(** C9: the trie query returns exactly the prefixes of [text] from [start]
    that are morphs of the trie, one match per terminal node in order of
    depth; it is empty when [start] is past the text or the first
    character has no child. *)
Theorem findMorphsFromTrie_spec (trie : Trie) (text : jsstring) (start : nat) :
  (∀ m e, mkFound m e ∈ findMorphsFromTrie trie text start ↔
     start < e ≤ length text ∧ m = slice text start e ∧ trie_mem trie m = true)
  ∧ StronglySorted lt (found_end <$> findMorphsFromTrie trie text start)
  ∧ (length text ≤ start → findMorphsFromTrie trie text start = [])
  ∧ (∀ c, text !! start = Some c → trie !! c = None →
       findMorphsFromTrie trie text start = []).
Proof.
  split; [intros; apply findMorphsFromTrie_elem|]. split; [|split].
  - unfold findMorphsFromTrie.
    by destruct (walkTrie_spec text start (drop start text) trie start [] eq_refl)
      as (X & -> & _ & Hs).
  - intros Hlen. unfold findMorphsFromTrie. by rewrite drop_ge.
  - intros c Hc Hn. unfold findMorphsFromTrie.
    rewrite (drop_S _ _ _ Hc). simpl. by rewrite Hn.
Qed.

(** ** The recombiner *)

Lemma nonempty_true s : nonempty s = true ↔ s ≠ [].
Proof.
  unfold nonempty. rewrite negb_true_iff. split.
  - by intros ?%bool_decide_eq_false.
  - by intros ?; apply bool_decide_eq_false.
Qed.

Lemma is_text_true t : is_text t = true ↔ type t = KText.
Proof. unfold is_text. apply bool_decide_eq_true. Qed.

Lemma mergedAt_true toks rm i :
  mergedAt toks rm i = true ↔ ∃ cur next, mergeable toks rm i cur next.
Proof.
  unfold mergedAt, mergeable. split.
  - destruct (toks !! i) as [cur|] eqn:Hcur; [|done].
    intros [Hne Hex]%andb_true_iff. apply nonempty_true in Hne.
    destruct (rm !! pos cur) as [succs|] eqn:Hsuccs; [|done].
    apply existsb_exists in Hex as (nextPos & Hin & Hc).
    destruct (toks !! (i + 1)) as [next|] eqn:Hnext; [|done].
    apply andb_true_iff in Hc as [[Hp Hc]%andb_true_iff Hn].
    apply bool_decide_eq_true in Hp. apply is_text_true in Hc, Hn.
    exists cur, next. repeat split; try done.
    exists succs. split; [done|]. subst nextPos. by apply list_elem_of_In.
  - intros (cur & next & -> & -> & Hc & Hne & (succs & -> & Hin) & Hn).
    apply andb_true_iff. split; [by apply nonempty_true|].
    apply existsb_exists. exists (pos next). split; [by apply list_elem_of_In|].
    rewrite bool_decide_eq_true_2 by done.
    simpl. apply andb_true_iff. by split; apply is_text_true.
Qed.

Lemma recombineStep_merged toks rm i result cur next :
  mergeable toks rm i cur next →
  recombineStep toks rm i result = (i + 2, result ++ [mkWord [cur; next]]).
Proof.
  intros Hm. unfold recombineStep.
  assert (Hb : mergedAt toks rm i = true) by (apply mergedAt_true; eauto).
  destruct Hm as (-> & -> & _). by rewrite Hb.
Qed.

Lemma recombineStep_single toks rm i result cur :
  toks !! i = Some cur → (∀ c n, ¬ mergeable toks rm i c n) →
  recombineStep toks rm i result = (i + 1, result ++ [mkWord [cur]]).
Proof.
  intros Hc Hno. unfold recombineStep. rewrite Hc.
  destruct (mergedAt toks rm i) eqn:Hb; [|done].
  apply mergedAt_true in Hb as (c & n & Hm). by destruct (Hno c n).
Qed.
#[export] Program Instance countable_json `{Countable A} : Json A | 100 := {
  json_enc a := pos_string (encode a);
  json_dec s := decode (string_pos s);
}.
Next Obligation. intros. simpl. by rewrite string_pos_string, decode_encode. Qed.

(** ** Lists *)

Lemma get_Some {A} (s : list A) i x :
  get s i = Some x <-> 0 <= i /\ s !! Z.to_nat i = Some x.
Proof. unfold get. destruct (Z.leb_spec 0 i); naive_solver lia. Qed.

Lemma get_nat {A} (s : list A) (i : nat) : get s (Z.of_nat i) = s !! i.
Proof. unfold get. rewrite Nat2Z.id. by destruct (Z.leb_spec 0 (Z.of_nat i)); [|lia]. Qed.

Lemma get_is_Some {A} (s : list A) i :
  is_Some (get s i) <-> 0 <= i < len s.
Proof.
  unfold get. destruct (Z.leb_spec 0 i) as [Hi|Hi].
  - rewrite lookup_lt_is_Some. lia.
  - split; [intros [? ?]; done | lia].
Qed.

Lemma get_in_range {A} (s : list A) i : 0 <= i < len s -> exists x, get s i = Some x.
Proof. intros. by apply get_is_Some. Qed.

Lemma put_in_range {A} (s : list A) i v :
  0 <= i < len s -> put s i v = Some (<[Z.to_nat i := v]> s).
Proof.
  intros. unfold put. destruct (Z.leb_spec 0 i), (Z.ltb_spec i (len s)); simpl; auto; lia.
Qed.

Lemma from_in_range {A} (s : list A) i :
  0 <= i <= len s -> from s i = Some (drop (Z.to_nat i) s).
Proof.
  intros. unfold from. destruct (Z.leb_spec 0 i), (Z.leb_spec i (len s)); simpl; auto; lia.
Qed.

Lemma elem_of_concat {A} (x : A) ls : x ∈ concat ls <-> exists i l, ls !! i = Some l /\ x ∈ l.
Proof.
  induction ls as [|l ls IH]; simpl.
  - rewrite elem_of_nil. split; [done|]. intros (i & l & Hl & _). by rewrite lookup_nil in Hl.
  - rewrite elem_of_app, IH. split.
    + intros [Hx|(i & l' & Hi & Hx)]; [by exists 0%nat, l|by exists (S i), l'].
    + intros ([|i] & l' & Hi & Hx); simpl in Hi; [simplify_eq; auto|eauto].
Qed.

(** Lists whose elements carry the index of their list do not overlap. *)
Lemma NoDup_concat_tag {A} (tag : A -> nat) ls j :
  (forall i l, ls !! i = Some l -> NoDup l /\ forall x, x ∈ l -> tag x = (j + i)%nat) -> NoDup (concat ls).
Proof.
  revert j. induction ls as [|l ls IH]; intros j H; simpl; [constructor|].
  destruct (H 0%nat l eq_refl) as [Hn Ht]. apply NoDup_app. split_and!; [done| |].
  - intros x Hx (i & l' & Hi & Hx')%elem_of_concat. destruct (H (S i) l' Hi) as [_ Ht'].
    specialize (Ht x Hx). specialize (Ht' x Hx'). lia.
  - apply (IH (S j)). intros i l' Hi. destruct (H (S i) l' Hi) as [? Ht']. split; [done|]. intros x Hx. specialize (Ht' x Hx). lia.
Qed.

◆ EXERCISE GOAL
Your answer should be the full set of records above, restated exactly.

◆ OUTPUT FOR THIS EXERCISE
(** C9: the trie query returns exactly the prefixes of [text] from [start]
    that are morphs of the trie, one match per terminal node in order of
    depth; it is empty when [start] is past the text or the first
    character has no child. *)
Theorem findMorphsFromTrie_spec (trie : Trie) (text : jsstring) (start : nat) :
  (∀ m e, mkFound m e ∈ findMorphsFromTrie trie text start ↔
     start < e ≤ length text ∧ m = slice text start e ∧ trie_mem trie m = true)
  ∧ StronglySorted lt (found_end <$> findMorphsFromTrie trie text start)
  ∧ (length text ≤ start → findMorphsFromTrie trie text start = [])
  ∧ (∀ c, text !! start = Some c → trie !! c = None →
       findMorphsFromTrie trie text start = []).
Proof.
  split; [intros; apply findMorphsFromTrie_elem|]. split; [|split].
  - unfold findMorphsFromTrie.
    by destruct (walkTrie_spec text start (drop start text) trie start [] eq_refl)
      as (X & -> & _ & Hs).
  - intros Hlen. unfold findMorphsFromTrie. by rewrite drop_ge.
  - intros c Hc Hn. unfold findMorphsFromTrie.
    rewrite (drop_S _ _ _ Hc). simpl. by rewrite Hn.
Qed.

(** ** The recombiner *)

Lemma nonempty_true s : nonempty s = true ↔ s ≠ [].
Proof.
  unfold nonempty. rewrite negb_true_iff. split.
  - by intros ?%bool_decide_eq_false.
  - by intros ?; apply bool_decide_eq_false.
Qed.

Lemma is_text_true t : is_text t = true ↔ type t = KText.
Proof. unfold is_text. apply bool_decide_eq_true. Qed.

Lemma mergedAt_true toks rm i :
  mergedAt toks rm i = true ↔ ∃ cur next, mergeable toks rm i cur next.
Proof.
  unfold mergedAt, mergeable. split.
  - destruct (toks !! i) as [cur|] eqn:Hcur; [|done].
    intros [Hne Hex]%andb_true_iff. apply nonempty_true in Hne.
    destruct (rm !! pos cur) as [succs|] eqn:Hsuccs; [|done].
    apply existsb_exists in Hex as (nextPos & Hin & Hc).
    destruct (toks !! (i + 1)) as [next|] eqn:Hnext; [|done].
    apply andb_true_iff in Hc as [[Hp Hc]%andb_true_iff Hn].
    apply bool_decide_eq_true in Hp. apply is_text_true in Hc, Hn.
    exists cur, next. repeat split; try done.
    exists succs. split; [done|]. subst nextPos. by apply list_elem_of_In.
  - intros (cur & next & -> & -> & Hc & Hne & (succs & -> & Hin) & Hn).
    apply andb_true_iff. split; [by apply nonempty_true|].
    apply existsb_exists. exists (pos next). split; [by apply list_elem_of_In|].
    rewrite bool_decide_eq_true_2 by done.
    simpl. apply andb_true_iff. by split; apply is_text_true.
Qed.

Lemma recombineStep_merged toks rm i result cur next :
  mergeable toks rm i cur next →
  recombineStep toks rm i result = (i + 2, result ++ [mkWord [cur; next]]).
Proof.
  intros Hm. unfold recombineStep.
  assert (Hb : mergedAt toks rm i = true) by (apply mergedAt_true; eauto).
  destruct Hm as (-> & -> & _). by rewrite Hb.
Qed.

Lemma recombineStep_single toks rm i result cur :
  toks !! i = Some cur → (∀ c n, ¬ mergeable toks rm i c n) →
  recombineStep toks rm i result = (i + 1, result ++ [mkWord [cur]]).
Proof.
  intros Hc Hno. unfold recombineStep. rewrite Hc.
  destruct (mergedAt toks rm i) eqn:Hb; [|done].
  apply mergedAt_true in Hb as (c & n & Hm). by destruct (Hno c n).
Qed.
#[export] Program Instance countable_json `{Countable A} : Json A | 100 := {
  json_enc a := pos_string (encode a);
  json_dec s := decode (string_pos s);
}.
Next Obligation. intros. simpl. by rewrite string_pos_string, decode_encode. Qed.

(** ** Lists *)

Lemma get_Some {A} (s : list A) i x :
  get s i = Some x <-> 0 <= i /\ s !! Z.to_nat i = Some x.
Proof. unfold get. destruct (Z.leb_spec 0 i); naive_solver lia. Qed.

Lemma get_nat {A} (s : list A) (i : nat) : get s (Z.of_nat i) = s !! i.
Proof. unfold get. rewrite Nat2Z.id. by destruct (Z.leb_spec 0 (Z.of_nat i)); [|lia]. Qed.

Lemma get_is_Some {A} (s : list A) i :
  is_Some (get s i) <-> 0 <= i < len s.
Proof.
  unfold get. destruct (Z.leb_spec 0 i) as [Hi|Hi].
  - rewrite lookup_lt_is_Some. lia.
  - split; [intros [? ?]; done | lia].
Qed.

Lemma get_in_range {A} (s : list A) i : 0 <= i < len s -> exists x, get s i = Some x.
Proof. intros. by apply get_is_Some. Qed.

Lemma put_in_range {A} (s : list A) i v :
  0 <= i < len s -> put s i v = Some (<[Z.to_nat i := v]> s).
Proof.
  intros. unfold put. destruct (Z.leb_spec 0 i), (Z.ltb_spec i (len s)); simpl; auto; lia.
Qed.

Lemma from_in_range {A} (s : list A) i :
  0 <= i <= len s -> from s i = Some (drop (Z.to_nat i) s).
Proof.
  intros. unfold from. destruct (Z.leb_spec 0 i), (Z.leb_spec i (len s)); simpl; auto; lia.
Qed.

Lemma elem_of_concat {A} (x : A) ls : x ∈ concat ls <-> exists i l, ls !! i = Some l /\ x ∈ l.
Proof.
  induction ls as [|l ls IH]; simpl.
  - rewrite elem_of_nil. split; [done|]. intros (i & l & Hl & _). by rewrite lookup_nil in Hl.
  - rewrite elem_of_app, IH. split.
    + intros [Hx|(i & l' & Hi & Hx)]; [by exists 0%nat, l|by exists (S i), l'].
    + intros ([|i] & l' & Hi & Hx); simpl in Hi; [simplify_eq; auto|eauto].
Qed.

(** Lists whose elements carry the index of their list do not overlap. *)
Lemma NoDup_concat_tag {A} (tag : A -> nat) ls j :
  (forall i l, ls !! i = Some l -> NoDup l /\ forall x, x ∈ l -> tag x = (j + i)%nat) -> NoDup (concat ls).
Proof.
  revert j. induction ls as [|l ls IH]; intros j H; simpl; [constructor|].
  destruct (H 0%nat l eq_refl) as [Hn Ht]. apply NoDup_app. split_and!; [done| |].
  - intros x Hx (i & l' & Hi & Hx')%elem_of_concat. destruct (H (S i) l' Hi) as [_ Ht'].
    specialize (Ht x Hx). specialize (Ht' x Hx'). lia.
  - apply (IH (S j)). intros i l' Hi. destruct (H (S i) l' Hi) as [? Ht']. split; [done|]. intros x Hx. specialize (Ht' x Hx). lia.
Qed.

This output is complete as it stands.